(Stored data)

_ _ _ _ _

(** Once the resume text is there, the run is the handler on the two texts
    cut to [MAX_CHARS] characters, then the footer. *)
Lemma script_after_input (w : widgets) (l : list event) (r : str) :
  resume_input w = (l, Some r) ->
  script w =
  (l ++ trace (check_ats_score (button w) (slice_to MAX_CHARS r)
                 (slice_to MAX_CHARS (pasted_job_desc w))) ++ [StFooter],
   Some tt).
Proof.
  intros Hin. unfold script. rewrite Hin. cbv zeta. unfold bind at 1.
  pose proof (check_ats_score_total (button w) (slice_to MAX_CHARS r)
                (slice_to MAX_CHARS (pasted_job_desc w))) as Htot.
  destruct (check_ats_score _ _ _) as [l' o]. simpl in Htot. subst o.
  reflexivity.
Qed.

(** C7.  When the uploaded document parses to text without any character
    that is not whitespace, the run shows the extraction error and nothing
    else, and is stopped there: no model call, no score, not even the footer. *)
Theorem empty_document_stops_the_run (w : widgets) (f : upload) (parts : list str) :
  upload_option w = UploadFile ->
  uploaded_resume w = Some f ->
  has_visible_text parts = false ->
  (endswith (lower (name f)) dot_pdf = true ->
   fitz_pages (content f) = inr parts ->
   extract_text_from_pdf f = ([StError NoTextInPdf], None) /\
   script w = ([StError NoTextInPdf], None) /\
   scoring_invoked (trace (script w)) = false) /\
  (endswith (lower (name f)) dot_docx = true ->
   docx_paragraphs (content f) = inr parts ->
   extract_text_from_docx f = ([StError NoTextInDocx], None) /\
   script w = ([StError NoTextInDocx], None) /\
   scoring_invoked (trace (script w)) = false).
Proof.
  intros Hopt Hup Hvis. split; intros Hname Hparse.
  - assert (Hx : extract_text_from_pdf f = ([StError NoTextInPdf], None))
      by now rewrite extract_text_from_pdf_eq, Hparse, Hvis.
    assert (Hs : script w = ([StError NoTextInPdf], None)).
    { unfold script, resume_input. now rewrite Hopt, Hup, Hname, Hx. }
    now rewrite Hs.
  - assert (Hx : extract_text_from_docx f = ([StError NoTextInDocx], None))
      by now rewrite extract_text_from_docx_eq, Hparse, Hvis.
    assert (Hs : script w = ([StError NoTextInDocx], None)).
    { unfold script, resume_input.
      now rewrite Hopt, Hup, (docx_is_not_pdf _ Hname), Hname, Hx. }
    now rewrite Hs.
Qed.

_ _ _ _ _

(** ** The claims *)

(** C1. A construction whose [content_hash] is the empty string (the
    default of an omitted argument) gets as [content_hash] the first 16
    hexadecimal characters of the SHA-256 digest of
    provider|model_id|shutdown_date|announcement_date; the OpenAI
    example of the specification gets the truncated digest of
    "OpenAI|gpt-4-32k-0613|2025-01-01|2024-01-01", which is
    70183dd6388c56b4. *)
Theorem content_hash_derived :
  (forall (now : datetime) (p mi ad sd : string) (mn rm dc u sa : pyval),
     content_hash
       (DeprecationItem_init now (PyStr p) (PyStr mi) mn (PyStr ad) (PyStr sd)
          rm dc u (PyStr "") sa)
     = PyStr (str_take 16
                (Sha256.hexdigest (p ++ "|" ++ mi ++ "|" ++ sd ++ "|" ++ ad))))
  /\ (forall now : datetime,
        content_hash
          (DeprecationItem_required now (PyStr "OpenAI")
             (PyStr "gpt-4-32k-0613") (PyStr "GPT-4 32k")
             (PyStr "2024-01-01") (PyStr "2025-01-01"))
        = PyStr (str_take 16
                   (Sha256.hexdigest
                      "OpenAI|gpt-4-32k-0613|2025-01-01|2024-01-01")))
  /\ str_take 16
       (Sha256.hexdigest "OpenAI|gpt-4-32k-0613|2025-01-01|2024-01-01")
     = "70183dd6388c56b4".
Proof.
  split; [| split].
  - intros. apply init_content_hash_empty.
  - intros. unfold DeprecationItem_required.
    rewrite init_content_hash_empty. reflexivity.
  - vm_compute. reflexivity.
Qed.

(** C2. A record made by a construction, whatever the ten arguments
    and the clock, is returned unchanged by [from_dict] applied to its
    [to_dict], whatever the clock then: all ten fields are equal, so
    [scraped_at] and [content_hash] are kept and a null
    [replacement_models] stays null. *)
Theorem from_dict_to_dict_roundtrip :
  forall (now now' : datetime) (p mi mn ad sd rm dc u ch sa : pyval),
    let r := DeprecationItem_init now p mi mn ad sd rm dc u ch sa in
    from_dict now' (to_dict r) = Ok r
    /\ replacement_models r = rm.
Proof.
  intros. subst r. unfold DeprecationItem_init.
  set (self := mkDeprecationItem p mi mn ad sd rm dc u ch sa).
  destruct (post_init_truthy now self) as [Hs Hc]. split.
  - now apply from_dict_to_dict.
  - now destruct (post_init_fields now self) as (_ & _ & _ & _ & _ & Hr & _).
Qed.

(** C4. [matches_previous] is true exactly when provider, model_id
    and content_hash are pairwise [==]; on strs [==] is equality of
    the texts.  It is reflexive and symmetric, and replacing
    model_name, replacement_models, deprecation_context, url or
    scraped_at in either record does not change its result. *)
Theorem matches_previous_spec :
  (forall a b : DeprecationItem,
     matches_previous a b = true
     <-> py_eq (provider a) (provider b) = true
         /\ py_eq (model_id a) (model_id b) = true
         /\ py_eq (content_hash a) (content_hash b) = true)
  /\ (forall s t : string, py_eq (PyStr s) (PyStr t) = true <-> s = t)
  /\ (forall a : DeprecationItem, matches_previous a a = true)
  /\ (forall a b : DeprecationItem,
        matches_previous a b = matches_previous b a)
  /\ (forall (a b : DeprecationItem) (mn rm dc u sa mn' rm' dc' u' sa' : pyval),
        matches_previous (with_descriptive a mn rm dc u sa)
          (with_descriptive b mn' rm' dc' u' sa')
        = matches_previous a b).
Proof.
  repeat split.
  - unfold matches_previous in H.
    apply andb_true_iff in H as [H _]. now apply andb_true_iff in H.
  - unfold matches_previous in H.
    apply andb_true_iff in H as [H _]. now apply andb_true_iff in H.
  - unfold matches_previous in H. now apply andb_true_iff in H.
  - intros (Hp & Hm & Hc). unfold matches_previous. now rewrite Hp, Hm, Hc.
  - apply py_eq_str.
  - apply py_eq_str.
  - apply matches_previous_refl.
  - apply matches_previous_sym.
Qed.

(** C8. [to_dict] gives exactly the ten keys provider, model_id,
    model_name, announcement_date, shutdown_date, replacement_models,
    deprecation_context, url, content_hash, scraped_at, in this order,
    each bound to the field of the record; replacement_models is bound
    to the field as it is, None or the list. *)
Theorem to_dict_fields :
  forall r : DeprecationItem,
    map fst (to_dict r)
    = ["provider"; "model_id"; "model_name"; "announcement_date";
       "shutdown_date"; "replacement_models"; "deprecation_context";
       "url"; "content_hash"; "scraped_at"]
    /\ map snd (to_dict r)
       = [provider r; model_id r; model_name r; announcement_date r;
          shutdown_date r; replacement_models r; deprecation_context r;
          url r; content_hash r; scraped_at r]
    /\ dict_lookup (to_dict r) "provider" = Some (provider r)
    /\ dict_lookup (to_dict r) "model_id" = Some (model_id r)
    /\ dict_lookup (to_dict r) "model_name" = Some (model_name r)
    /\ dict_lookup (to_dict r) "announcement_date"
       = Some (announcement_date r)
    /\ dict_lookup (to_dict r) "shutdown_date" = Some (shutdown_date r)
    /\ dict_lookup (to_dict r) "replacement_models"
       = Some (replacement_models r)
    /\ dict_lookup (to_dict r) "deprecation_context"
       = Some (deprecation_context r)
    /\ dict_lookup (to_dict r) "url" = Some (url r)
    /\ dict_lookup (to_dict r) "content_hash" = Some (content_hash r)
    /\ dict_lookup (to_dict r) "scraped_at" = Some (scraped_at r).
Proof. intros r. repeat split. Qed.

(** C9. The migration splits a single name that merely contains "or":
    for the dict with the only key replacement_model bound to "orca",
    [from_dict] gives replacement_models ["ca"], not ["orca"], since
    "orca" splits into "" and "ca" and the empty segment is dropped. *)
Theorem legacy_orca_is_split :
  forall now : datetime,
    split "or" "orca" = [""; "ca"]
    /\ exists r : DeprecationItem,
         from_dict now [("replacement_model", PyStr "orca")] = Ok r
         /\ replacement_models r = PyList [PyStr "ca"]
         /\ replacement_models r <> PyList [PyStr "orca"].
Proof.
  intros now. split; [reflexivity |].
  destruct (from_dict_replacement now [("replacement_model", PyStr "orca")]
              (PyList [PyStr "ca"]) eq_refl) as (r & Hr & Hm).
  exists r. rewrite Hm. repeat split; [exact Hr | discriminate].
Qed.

_ _ _ _ _

#### Directions for this task:
Return, word for word, the lines of the data above from the line with "(** C8. [to_dict]" through the line with "each bound to", inclusive.

#### Exercise solution:
(** C8. [to_dict] gives exactly the ten keys provider, model_id,
    model_name, announcement_date, shutdown_date, replacement_models,
    deprecation_context, url, content_hash, scraped_at, in this order,
    each bound to the field of the record; replacement_models is bound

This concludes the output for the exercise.